Mesmo apoiado por nomes globais como Donald Trump (Estados Unidos) e Vladimir Putin (Rússia), Orbán não conseguiu vencer seu ex-apoiador Péter Magyar, que deve ser eleito como novo premiê. As eleições de domingo, porém, não marcam uma mudança profunda no governo húngaro, já que houve apenas um deslocamento mais para o centro do espectro político.
Aos 45 anos, Magyar se vendeu aos eleitores como um nome mais moderado em relação ao status quo. Das 199 cadeiras em disputa, o partido Tisza arrematou 138 delas, segundo dados do Comitê Eleitoral Nacional da Hungria. Fidesz, de Orbán, ficou com 55, enquanto “Nossa Pátria” (na tradução literal), com 6. Os dados foram divulgados quando quase 80% das urnas já haviam sido apuradas.
Nos últimos anos, Orbán foi um dos principais pontos de discordância dentro da União Europeia.
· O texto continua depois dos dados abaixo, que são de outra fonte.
(* ===== verification/ActivityDurable.v ===== *)
(** * What is recorded once is never lost

    Each change of a turn's record raises its sequence number, and the writer
    uses it to tell which of two copies is the newer. Over every interleaving of
    sections, writes, failures and restarts, what a restart would restore of a
    turn never becomes older, and what a finished write covered is restored. *)
From S2P Require Import Prelude GoStd GoValue TurnOptions Ledger LedgerFacts Store Program Wire History Prompts Activity ActivityStore ActivityFacts ActivitySystem.
From Stdlib Require Import String.
Open Scope Z_scope.

(** ** Sequence numbers *)

Definition seqs (N : Z) (m : gmap string activityTurnRecord) : Prop := map_Forall (fun _ r => 0 ≤ ar_Sequence r ≤ N) m.
Definition keeps (m m' : gmap string activityTurnRecord) : Prop :=
  ∀ id r, m !! id = Some r → ∃ r', m' !! id = Some r' ∧ ar_Sequence r ≤ ar_Sequence r'.
Definition grown (k N : Z) (m m' : gmap string activityTurnRecord) : Prop := seqs (N + k) m' ∧ keeps m m'.

#[global] Instance keeps_preorder : PreOrder keeps.
Proof.
  split.
  - intros m id r Hr. exists r. split; [done|lia].
  - intros m1 m2 m3 H1 H2 id r Hr. destruct (H1 _ _ Hr) as (r2 & E2 & ?). destruct (H2 _ _ E2) as (r3 & E3 & ?).
    exists r3. split; [done|lia].
Qed.

Lemma seqs_mono N N' m : N ≤ N' → seqs N m → seqs N' m.
Proof. intros Hle H id r Hr. specialize (H id r Hr). simpl in H. lia. Qed.
Lemma seqs_subset N m m' : m' ⊆ m → seqs N m → seqs N m'.
Proof. intros Hs H id r Hr. apply (H id r). by eapply lookup_weaken. Qed.
Lemma grown_refl k N m : 0 ≤ k → seqs N m → grown k N m m.
Proof. intros Hk H. split; [eapply seqs_mono, H; lia|reflexivity]. Qed.
Lemma grown_trans k1 k2 N m1 m2 m3 : grown k1 N m1 m2 → grown k2 (N + k1) m2 m3 → grown (k1 + k2) N m1 m3.
Proof. intros [_ H1] [H2 H3]. split; [by rewrite Z.add_assoc|by etrans]. Qed.
Lemma grown_mono k k' N m m' : k ≤ k' → grown k N m m' → grown k' N m m'.
Proof. intros Hle [H1 H2]. split; [eapply seqs_mono, H1; lia|done]. Qed.

Lemma grown_insert k N m id r :
  0 ≤ k → seqs N m → 0 ≤ ar_Sequence r ≤ N + k → (∀ x, m !! id = Some x → ar_Sequence x ≤ ar_Sequence r) →
  grown k N m (<[id := r]> m).
Proof.
  intros Hk Hm Hr Hx. split.
  - intros i x. rewrite lookup_insert_Some. intros [[<- <-]|[_ H]]; [done|]. specialize (Hm _ _ H). simpl in *. lia.
  - intros i x Hi. destruct (decide (id = i)) as [<-|Hne].
    + exists r. split; [by rewrite lookup_insert_eq|auto].
    + exists x. split; [by rewrite lookup_insert_ne|lia].
Qed.

(** A change of a record that raises its sequence by at most one. *)
Definition raises (f : activityTurnRecord → activityTurnRecord) : Prop :=
  ∀ r, 0 ≤ ar_Sequence r → ar_Sequence r + 1 < 2 ^ 64 → ar_Sequence r ≤ ar_Sequence (f r) ≤ ar_Sequence r + 1.

Lemma add_raises state from to : raises (add state from to).
Proof. intros r H1 H2. simpl. rewrite u64_id by lia. lia. Qed.
Lemma finalise_raises : raises finalise.
Proof. intros r H1 H2. simpl. rewrite u64_id by lia. lia. Qed.
Lemma apply_raises turn : raises (applyMetadata turn).
Proof.
  intros r H1 H2. unfold applyMetadata. destruct (ar_Final r); [lia|].
  destruct (_ || _); simpl; rewrite u64_id by lia; lia.
Qed.

Lemma raises_insert f N m id :
  raises f → seqs N m → 0 ≤ N → N + 1 < 2 ^ 64 → grown 1 N m (<[id := f (default zeroRecord (m !! id))]> m).
Proof.
  intros Hf Hm HN Hlt. destruct (m !! id) as [r|] eqn:E; simpl.
  - pose proof (Hm _ _ E) as Hr. simpl in Hr. destruct (Hf r); [lia..|]. apply grown_insert; [lia|done|lia|].
    intros x. rewrite E. intros [= <-]. lia.
  - destruct (Hf zeroRecord); simpl in *; [lia..|]. apply grown_insert; [lia|done|lia|]. by rewrite E.
Qed.
Lemma raises_all (f : string → activityTurnRecord → activityTurnRecord) N m :
  (∀ id, raises (f id)) → seqs N m → N + 1 < 2 ^ 64 → grown 1 N m (map_imap (fun id r => Some (f id r)) m).
Proof.
  intros Hf Hm Hlt. split.
  - intros id r. rewrite map_lookup_imap. destruct (m !! id) as [x|] eqn:E; [|done]. intros [= <-].
    pose proof (Hm _ _ E) as Hx. simpl in Hx. destruct (Hf id x); lia.
  - intros id r Hr. exists (f id r). rewrite map_lookup_imap, Hr. split; [done|].
    pose proof (Hm _ _ Hr) as Hx. simpl in Hx. destruct (Hf id r); lia.
Qed.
Por isso, a vitória de seu opositor representa uma mudança no posicionamento do país em relação a uma aproximação com seus vizinhos.
O país, por exemplo, é quem votava contra enviar armas para a Ucrânia na guerra e que vetava a integração do país ao grupo. Agora, o novo representante pode mudar essa postura, e isso é o que espera grande parte dos líderes do continente, que já saíram a comemorar o resultado eleitoral.
“A Hungria escolheu a Europa. A Europa sempre escolheu a Hungria. Um país recupera o seu caminho europeu. A União fica mais forte. O coração da Europa bate mais forte esta noite na Hungria”, disse Ursula von der Leyen, presidente da Comissão Europeia.
"Acabei de falar com Péter Magyar para parabenizá-lo pela sua vitória na Hungria! A França saúda o que foi uma vitória em termos de participação das pessoas no processo democrático, e uma vitória que mostra o apego do povo húngaro aos valores da União Europeia e ao papel da Hungria na Europa”, escreveu Emmanuel Macron, presidente da França.